Binding of nucleotides to bovine seminal RNAase was studied by differential spectrophotometry and equilibrium dialysis. Cytidine 3'-phosphate, the reaction product of the hydrolytic, rate-limiting step of the reaction, was found to be capable, in contrast to related nucleotides, of discriminating between the two structurally identical active sites of the enzyme. Negative co-operativity, with a 'half-of-sites' reactivity, was found at lower concentrations of ligand, whereas at higher concentrations positive co-operativity was detected.
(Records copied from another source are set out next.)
(** ** cgpt_get_boot_partition_number *)

(** The identifier in the boot record. *)
Definition boot_guid (data : bytes) : Guid := p_boot_guid (slice 0 512 data).

Lemma boot_guid_ok data : disk_ok data -> bytes_ok (boot_guid data) /\ length (boot_guid data) = 16%nat.
Proof.
  intros Hd. pose proof (disk_record data Hd). unfold boot_guid, p_boot_guid. split.
  - apply bytes_ok_slice, bytes_ok_slice, Hd.
  - rewrite !length_slice. lia.
Qed.

(** Entry [i] is the first with the identifier of the boot record. *)
Definition boots (data : bytes) (i : nat) : Prop :=
  GuidEqual (e_guid (disk_table data) i) (boot_guid data) = true /\
  forall j, (j < i)%nat -> GuidEqual (e_guid (disk_table data) j) (boot_guid data) = false.

Definition boot_number_result (p : CgptBootParams) (f : file) (w : world)
    (r : Z * option CgptBootParams) (data' : bytes) : Prop :=
  data' = f_data f /\
  ((exists i, (i < 128)%nat /\ boots (f_data f) i /\
      r = (CGPT_OK, Some (set_boot_partition (Z.of_nat i + 1) p))) \/
   (exists p', r = (CGPT_FAILED, p')) /\
     (quiet w -> (GptSanityCheck (disk_gpt (f_data f))).1 = GPT_SUCCESS ->
      forall i, (i < 128)%nat -> ~ boots (f_data f) i)).
Lemma record_without_code_ok p data r : disk_ok data -> 0 <= bo_partition p <= 128 ->
  (bo_partition p <> 0 -> (GptSanityCheck (disk_gpt data)).1 = GPT_SUCCESS) ->
  record_ok r -> record_ok (record_without_code p data r).
Proof.
  intros Hdisk Hp Hc Hr. unfold record_without_code, edit_record.
  assert (H1 : record_ok (if bo_create_pmbr p then protective_pmbr (disk_sectors data) r else r))
    by (destruct (bo_create_pmbr p); [by apply protective_pmbr_ok|done]).
  destruct (truthy (bo_partition p)) eqn:E; [|done]. apply truthy_true in E.
  destruct (GptSanityCheck (disk_gpt data)) as [rc g] eqn:Ec. cbn [fst] in Hc. rewrite (Hc E) in Ec.
  destruct (checked_any _ _ Hdisk Ec) as (_ & _ & Hok & _ & <-).
  assert (Ht : tbl_ok (any_table g)) by (unfold any_table; destruct (truthy (Z.land _ _)); apply Hok).
  destruct Ht as [Bt Lt]. unfold TOTAL_ENTRIES_SIZE in Lt.
  apply record_ok_splice; [done|by apply bytes_ok_slice|].
  unfold e_guid, e_unique, entry_off, sizeof_GptEntry. rewrite length_slice. lia.
Qed.

(** The second half of the command. *)
Lemma wp_boot_code f w p fd w1 d w' :
  drive_file w (bo_drive_name p) f -> world_ok w -> 0 <= bo_partition p ->
  open_state fd (bo_drive_name p) (if boot_writes p then O_RDWR else O_RDONLY) w w1 ->
  session fd (bo_drive_name p) true (o_write (if boot_writes p then O_RDWR else O_RDONLY)) w1 w' ->
  d_fd d = fd -> modified (d_gpt d) = 0 -> record_ok (d_pmbr d) ->
  partition_ok p (f_data f) ->
  d_pmbr d = record_without_code p (f_data f) (slice 0 512 (f_data f)) ->
  wp (record_post (bo_drive_name p) f w (boot_result p (f_data f) w))
    (let! (ok, d) :=
       match bo_bootfile p with
       | None => ret (true, d)
       | Some bootfile =>
           let! code := read_bootfile bootfile in
           match code with
           | None => ret (false, d)
           | Some b => ret (true, set_pmbr (set_p_bootcode b (d_pmbr d)) d)
           end
       end in
     if negb ok then DriveClose d true ;; ret (1, None) else
     let! s := lift (GuidToStr (p_boot_guid (d_pmbr d)) GUID_STRLEN) in
     let! r := if boot_writes p then WritePMBR d else ret CGPT_OK in
     DriveClose d true ;; ret (if r =? CGPT_OK then 0 else 1, Some (c_string s ++ NL))) w'.
Proof.
  intros Hd Hw0 Hp Hos Hs Hfd Hm Hr Hpart Ep. pose proof Hos as (_ & _ & E1 & E2 & E3).
  destruct (bo_bootfile p) as [b|] eqn:Eb; apply wp_bind.
  2:{ apply wp_ret. cbn [negb].
      eapply (wp_boot_finish f w p fd w1 d w' None); try done. by unfold code_read; rewrite Eb. }
  apply wp_bind. eapply wp_mono; [apply wp_read_bootfile|].
  intros o w2 (F1 & F2 & F3 & c & -> & Hc).
  assert (Hs2 : session fd (bo_drive_name p) true
    (o_write (if boot_writes p then O_RDWR else O_RDONLY)) w1 w2).
  { eapply session_unmoved; [exact Hs|done]. }
  assert (Ef : w_files w' = w_files w) by (by rewrite (se_files _ _ _ _ _ _ Hs)).
  assert (Hq : quiet w -> quiet w') by (intros H; apply (se_quiet _ _ _ _ _ _ Hs); auto).
  destruct c as [code|]; apply wp_ret; cbn [negb].
  - destruct Hc as (fb & n & G1 & G2 & G3 & -> & G5). rewrite Ef in G1.
    eapply (wp_boot_finish f w p fd w1 _ w2 (Some (take n (f_data fb)))); try done.
    + cbn [d_pmbr set_pmbr]. apply record_ok_splice; [done|apply bytes_ok_take; by eapply Hw0|].
      rewrite length_take. lia.
    + unfold code_read. rewrite Eb. exists (take n (f_data fb)). split; [done|].
      exists fb, n. do 4 (split; [done|]). auto.
    + cbn [d_pmbr set_pmbr]. rewrite Ep. done.
  - apply (wp_boot_stop f w p Hd fd w1); try done. right. split; [done|]. intros H. split; [done|].
    intros [_ Hb]. specialize (Hb b Eb). apply (Hc (Hq H)). unfold boot_code_at in *. by rewrite Ef.
Qed.
Definition read_image_osip (heap : Z -> bytes) (name : option string) : M (Z * option bytes) :=
  let! index := get_named_osii_index name READ_OSIP_HEADER in
  if truthy (check_index_outofbound index) then ret (-1, None) else
  let! (r, size, data) := read_osimage_data heap index in
  if truthy r then ret (-1, None) else ret (s32 (default 0 size), data).

(** The descriptor of the package is corrected in place before the image is written. *)
Definition flash_image_osip (data : bytes) (sz : Z) (name : string) : M Z :=
  if String.eqb name "testos" then oem_write_osip_header ;; write_stitch_image_ex data sz 0 true else
  let! index := get_named_osii_index (Some name) WRITE_OSIP_HEADER in
  let attr := match get_named_osii_attr name with Some (attr, _) => attr | None => -1 end in
  if (length data <? 53)%nat then undefined else
  let header := desc 0 data in
  let signed_image := Z.land (attribute header) ATTR_UNSIGNED_KERNEL in
  let data := set_desc 0 (set_attribute (attr + signed_image) header) data in
  if truthy (check_index_outofbound index) then ret (-1) else
  write_stitch_image data sz index.

Definition OSIP_SIG_SIZE : Z := 480.

(** [osip] is the content of a local variable that is never set. *)
Definition read_image_signature_osip (osip : bytes) (name : option string) : M (Z * option bytes) :=
  let! image_index := get_named_osii_index name READ_OSIP_HEADER in
  if truthy (check_index_outofbound image_index) then ret (-1, None) else
  let! fd := sys_open MMC_DEV_POS O_RDONLY in
  if fd <? 0 then ret (-1, None) else
  let! o := get_desc osip image_index in
  let! r := sys_lseek fd (s32 (u32 (logical_start_block o * LBA_SIZE))) in
  if r <? 0 then sys_close fd ;; ret (-1, None) else
  let! ok := sys_malloc OSIP_SIG_SIZE in
  if negb ok then sys_close fd ;; ret (-1, None) else
  let! (r, b) := safe_read fd OSIP_SIG_SIZE in
  sys_close fd ;;
  if truthy r then ret (-1, None) else ret (OSIP_SIG_SIZE, Some b).

Definition is_image_signed_osip : M Z :=
  let! (r, osip) := read_OSIP in
  if truthy r then ret (-1) else
  let! recovery_index := get_named_osii_index (Some "recovery"%string) READ_OSIP_HEADER in
  if truthy (check_index_outofbound recovery_index) then ret (-1) else
  let! o := get_desc osip recovery_index in
  ret (if truthy (Z.land (attribute o) ATTR_UNSIGNED_KERNEL) then 0 else 1).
These findings exclude that the non-hyperbolic kinetics previously reported for the hydrolytic step of the reaction are due to hysteretic effect. A model of mixed-type co-operativity is proposed for interpreting the binding data.
通过差示分光光度法和平衡透析法研究了核苷酸与牛精液核糖核酸酶的结合。与相关核苷酸相比,发现反应水解限速步骤的反应产物3'-磷酸胞苷能够区分该酶的两个结构相同的活性位点。在较低配体浓度下发现具有“半位点”反应性的负协同性,而在较高浓度下检测到正协同性。这些发现排除了先前报道的该反应水解步骤的非双曲线动力学是由于滞后效应的可能性。提出了一种混合型协同性模型来解释结合数据。